:: WHAT TO PRODUCE ::
Nothing may be dropped or altered: reproduce all the data.

(Stored items)
=== Begin Enclosure ===
(* ===== verification/Main.v ===== *)
(** * Main: the process

    [src/main.cc] and the end of stopAutowareApp in [src/AutowareApp.cpp]: main starts the agent,
    polls the flag the signal handler sets, shuts ROS down and stops the agent.  The thread in main
    takes its turns among the others; the thread in rclcpp::spin, which runs the node's timer and
    the subscriptions, ends some time after rclcpp::shutdown. *)

From S2P Require Export Agent.

Module Main.
Import FrameBridge Agent.

Inductive Stage : Type :=
  | Polling                                  (* while (!g_shutdown_requested.load()) *)
  | InStop                                   (* in stopAutowareApp *)
  | Returned.

Record Process `{Pcl} (Mp : Type) : Type := mkProcess {
  stage : Stage;
  g_shutdown_requested : bool;
  ros_ok : bool;                             (* rclcpp::shutdown has not been called *)
  ros_thread_ : bool;                        (* rclcpp::spin has not returned *)
  app_handles : Stopping (Mp := Mp)
}.
Arguments mkProcess {_ Mp} _ _ _ _ _.
Arguments stage {_ Mp} _.
Arguments g_shutdown_requested {_ Mp} _.
Arguments ros_ok {_ Mp} _.
Arguments ros_thread_ {_ Mp} _.
Arguments app_handles {_ Mp} _.

Inductive ProcessAction `{Pcl} : Type :=
  | SignalArrives                            (* signalHandler *)
  | MainTurn                                 (* the thread in main *)
  | SpinReturns                              (* the end of ros_thread_ *)
  | Thread (a : AgentAction).                (* any other thread *)

Section Definitions.
Context {Mp : Type} `{RouteMap Mp} `{Clocks} `{AutowareMsgs} `{Pcl}.
#[export] Instance Process_eta : Eta (Process Mp) := λ p,
  mkProcess (stage p) (g_shutdown_requested p) (ros_ok p) (ros_thread_ p) (app_handles p).

(** What the thread in rclcpp::spin does. *)
Definition from_ros (a : AgentAction) : bool :=
  match a with
  | AppDoes App.NodeTimer | AppDoes (App.NodeMessage _) => true
  | ClusterDoes (MessagePosted _) | PlanningDoes (MessagePosted _)
  | PerceptionDoes (MessagePosted _) | TripDoes (MessagePosted _) => true
  | _ => false
  end.

(** What only the thread in main or the handlers themselves call. *)
Definition is_call (a : AgentAction) : bool :=
  match a with
  | AppDoes App.LocationShutdown => true
  | AppDoes (App.ClientStep (Stream.Shutdown | Stream.SetHandlers | Stream.DoReport _)) => true
  | ClusterDoes ShutdownCalled | PlanningDoes ShutdownCalled
  | PerceptionDoes ShutdownCalled | TripDoes ShutdownCalled => true
  | _ => false
  end.

Definition signalHandler (p : Process Mp) : Process Mp := p <| g_shutdown_requested := true |>.

(** The body of stopAutowareApp after its six shutdowns: the join of the ROS thread.  The handles
    that are dropped after it are the subject of [Ownership]. *)
Definition join_ros (p : Process Mp) : Process Mp :=
  if ros_thread_ p then p else p <| stage := Returned |>.

Definition main_turn (p : Process Mp) : Process Mp :=
  match stage p with
  | Polling =>
    if g_shutdown_requested p then p <| ros_ok := false |> <| stage := InStop |> else p
  | InStop =>
    if Nat.ltb (stop_pc (app_handles p)) 12
    then p <| app_handles ::= stop_step None |>
    else join_ros p
  | Returned => p
  end.

Definition process_step (a : ProcessAction) (p : Process Mp) : Process Mp :=
  match a with
  | SignalArrives => signalHandler p
  | MainTurn => main_turn p
  | SpinReturns => if ros_ok p then p else p <| ros_thread_ := false |>
  | Thread a =>
    if is_call a || (from_ros a && negb (ros_thread_ p)) then p
    else p <| app_handles ::= stop_step (Some a) |>
  end.

Definition process_after (l : list ProcessAction) (p : Process Mp) : Process Mp :=
  run_inputs process_step l p.
End Definitions.

(** main up to its loop: the map path and the defaults of startAutowareApp. *)
Definition main_start `{Lanelet2} `{YamlCpp} `{Clocks} `{AutowareMsgs} `{Pcl}
    (exists_ : string → bool) (test_map_dir src_map_dir install_map_dir : string) (now : Z) :
    outcome (Process LaneletMap) :=
  h ← startAgent exists_ [test_map_dir; src_map_dir; install_map_dir]
        (src_map_dir +:+ "/lanelet2_map.osm") (d_of_Z 10) now;
  mret (mkProcess Polling false true true (mkStopping 0 h)).
End Main.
=== End Enclosure ===
:: YOUR SOLUTION ::
(* ===== verification/Main.v ===== *)
(** * Main: the process

    [src/main.cc] and the end of stopAutowareApp in [src/AutowareApp.cpp]: main starts the agent,
    polls the flag the signal handler sets, shuts ROS down and stops the agent.  The thread in main
    takes its turns among the others; the thread in rclcpp::spin, which runs the node's timer and
    the subscriptions, ends some time after rclcpp::shutdown. *)

From S2P Require Export Agent.

Module Main.
Import FrameBridge Agent.

Inductive Stage : Type :=
  | Polling                                  (* while (!g_shutdown_requested.load()) *)
  | InStop                                   (* in stopAutowareApp *)
  | Returned.

Record Process `{Pcl} (Mp : Type) : Type := mkProcess {
  stage : Stage;
  g_shutdown_requested : bool;
  ros_ok : bool;                             (* rclcpp::shutdown has not been called *)
  ros_thread_ : bool;                        (* rclcpp::spin has not returned *)
  app_handles : Stopping (Mp := Mp)
}.
Arguments mkProcess {_ Mp} _ _ _ _ _.
Arguments stage {_ Mp} _.
Arguments g_shutdown_requested {_ Mp} _.
Arguments ros_ok {_ Mp} _.
Arguments ros_thread_ {_ Mp} _.
Arguments app_handles {_ Mp} _.

Inductive ProcessAction `{Pcl} : Type :=
  | SignalArrives                            (* signalHandler *)
  | MainTurn                                 (* the thread in main *)
  | SpinReturns                              (* the end of ros_thread_ *)
  | Thread (a : AgentAction).                (* any other thread *)

Section Definitions.
Context {Mp : Type} `{RouteMap Mp} `{Clocks} `{AutowareMsgs} `{Pcl}.
#[export] Instance Process_eta : Eta (Process Mp) := λ p,
  mkProcess (stage p) (g_shutdown_requested p) (ros_ok p) (ros_thread_ p) (app_handles p).

(** What the thread in rclcpp::spin does. *)
Definition from_ros (a : AgentAction) : bool :=
  match a with
  | AppDoes App.NodeTimer | AppDoes (App.NodeMessage _) => true
  | ClusterDoes (MessagePosted _) | PlanningDoes (MessagePosted _)
  | PerceptionDoes (MessagePosted _) | TripDoes (MessagePosted _) => true
  | _ => false
  end.

(** What only the thread in main or the handlers themselves call. *)
Definition is_call (a : AgentAction) : bool :=
  match a with
  | AppDoes App.LocationShutdown => true
  | AppDoes (App.ClientStep (Stream.Shutdown | Stream.SetHandlers | Stream.DoReport _)) => true
  | ClusterDoes ShutdownCalled | PlanningDoes ShutdownCalled
  | PerceptionDoes ShutdownCalled | TripDoes ShutdownCalled => true
  | _ => false
  end.

Definition signalHandler (p : Process Mp) : Process Mp := p <| g_shutdown_requested := true |>.

(** The body of stopAutowareApp after its six shutdowns: the join of the ROS thread.  The handles
    that are dropped after it are the subject of [Ownership]. *)
Definition join_ros (p : Process Mp) : Process Mp :=
  if ros_thread_ p then p else p <| stage := Returned |>.

Definition main_turn (p : Process Mp) : Process Mp :=
  match stage p with
  | Polling =>
    if g_shutdown_requested p then p <| ros_ok := false |> <| stage := InStop |> else p
  | InStop =>
    if Nat.ltb (stop_pc (app_handles p)) 12
    then p <| app_handles ::= stop_step None |>
    else join_ros p
  | Returned => p
  end.

Definition process_step (a : ProcessAction) (p : Process Mp) : Process Mp :=
  match a with
  | SignalArrives => signalHandler p
  | MainTurn => main_turn p
  | SpinReturns => if ros_ok p then p else p <| ros_thread_ := false |>
  | Thread a =>
    if is_call a || (from_ros a && negb (ros_thread_ p)) then p
    else p <| app_handles ::= stop_step (Some a) |>
  end.

Definition process_after (l : list ProcessAction) (p : Process Mp) : Process Mp :=
  run_inputs process_step l p.
End Definitions.

(** main up to its loop: the map path and the defaults of startAutowareApp. *)
Definition main_start `{Lanelet2} `{YamlCpp} `{Clocks} `{AutowareMsgs} `{Pcl}
    (exists_ : string → bool) (test_map_dir src_map_dir install_map_dir : string) (now : Z) :
    outcome (Process LaneletMap) :=
  h ← startAgent exists_ [test_map_dir; src_map_dir; install_map_dir]
        (src_map_dir +:+ "/lanelet2_map.osm") (d_of_Z 10) now;
  mret (mkProcess Polling false true true (mkStopping 0 h)).
End Main.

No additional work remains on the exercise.